WSM International had won a contract to migrate an entire state’s technology infrastructure to the cloud, and the project was drowning in its own data.

We had nearly 11 different large datasets tracking various aspects of the migration: computer inventories from different departments, network configurations by building, server migration status, service dependencies, backup schedules, licensing information, physical locations, network circuits, user assignments, and vendor contacts.

Each dataset lived in its own spreadsheet or database, maintained by different teams, with no common identifier linking them together. Project managers were spending 10+ minutes just to answer simple questions like “If we migrate this server next week, which computers will be affected and what network changes do we need?”

The datasets were fundamentally incomplete – a computer might be identified by only a hostname in one outdated sheet provided by the client, by IP address in another, by an official DNS FQDN in another, and by an old NetBIOS name in yet another. There was practically no master primary key that tied these identifiers together. My team was being pulled away from actual migration work to spend hours manually cross-referencing information, and senior technicians were burning valuable project time on data archaeology instead of technical work that matched their expertise and billing rate. The CTO had looked at the data himself and concluded, “We didn’t think there was anything we could do to bring this all together. I looked over all of the data myself and my only thought was to use Python, but that wouldn’t work because then it is local to my machine.”

I spent 7 to 10 hours studying the data and building a small database style search engine in Excel using nested VLOOKUP, INDEX/MATCH combinations, and conditional formulas to create relationships between the disparate datasets. If I could find a building name in one dataset and a department name in another, and both appeared in a third dataset with IP address ranges, I could create a chain of lookups that connected computer hostnames to network configurations to server dependencies.

Some of the formulas were upwards of 13 to 15 functions crammed together, essentially creating a relational database structure within Excel. The key was finding the overlapping data points – the places where two datasets shared even one piece of information in common – and exploiting those connections to bridge gaps.

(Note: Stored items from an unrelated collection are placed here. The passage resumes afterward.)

(** [classes] is [ground_truth_map_batch.shape[1]]; the batches are lists of
    instances. *)
Definition compute_IoU_whole_img_batch (classes : nat)
  (ground_truth_map_batch estimated_heat_map_batch : list (list (list (list Q))))
  (threshold : Q) : result (list score) :=
  let iou_per_instance_per_class :=
    repeat (repeat (Num 0) classes) (length ground_truth_map_batch) in
  rows <- iou_loop classes threshold 0
            (combine ground_truth_map_batch estimated_heat_map_batch)
            iou_per_instance_per_class ;;
  Ok (mean_axis0 classes rows).

(** ** Labels of a frame (label loop of [waymo_to_pytorch_offline]) *)

(** A camera label of the dataset: class, centre and extent of the box.
    The dataset calls the horizontal extent [length] and the vertical one
    [width]. *)
Record camera_label : Type :=
  { cl_type : Z; center_x : Q; center_y : Q; box_length : Q; box_width : Q }.

Definition label_entry (cl : camera_label) : label :=
  {| l_type := cl_type cl;
     l_x := py_int (center_x cl - (1 # 2) * box_length cl);
     l_y := py_int (center_y cl - (1 # 2) * box_width cl);
     l_width := py_int (box_length cl);
     l_height := py_int (box_width cl) |}.

Definition label_dict (camera_labels : list camera_label) : list label :=
  map label_entry camera_labels.

(** ** Further specification predicates *)

(** Cell (r, c) of channel ch lies in the box of the recognized label [l]. *)
Definition covers (l : label) (ch r c : nat) : bool :=
  recognized (l_type l) && Nat.eqb (obj_idx (l_type l)) ch &&
  (l_y l <=? Z.of_nat r)%Z && (Z.of_nat r <? l_y l + l_height l)%Z &&
  (l_x l <=? Z.of_nat c)%Z && (Z.of_nat c <? l_x l + l_width l)%Z.

Definition in_range (lo hi : Q) (v : Q) : Prop := lo <= v /\ v <= hi.

(** A lidar cell is a range in metres or the no-return sentinel. *)
Definition range_or_sentinel (v : Q) : Prop := 0 <= v \/ v == -1.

Once that tested fine in my sample data, I imported that Excel sheet into Smartsheets, and outside of adjusting one minor syntax error that Smartsheets complained about, it worked flawlessly. Data lookup time dropped from 10 minutes to about 30 seconds – a 95% reduction. Project managers could now answer stakeholder questions in real-time during meetings rather than promising to “get back to you after we research that.”

When I presented this completed search functionality to the CTO, he was literally shocked. His exact words to me were: “We didn’t even bother trying to connect the data. After seeing how disconnected everything was, we didn’t think there was anything we could do to bring this all together. So serious thank you, this is incredible.”

My formulas connected the following data in a simplified and unified Smartsheet’s environment:

  • Hostname
  • IP
  • Open ports
  • Network details (see below)
  • Migration Status
  • Migration status of dependent devices / services
  • Critical Software
  • Related Departments
  • NIC Config (Static IP, DNS, Gateway, route)
  • Configuration mode for multi NIC devices
  • VLAN assignments
  • And in some cases also:
    • Security Group Rules
    • NACLS
    • Network Routes
    • Firewall Rules

The workbook became the project’s central source of truth, and for the first time in the contract, everyone had a complete view of how all the pieces fit together.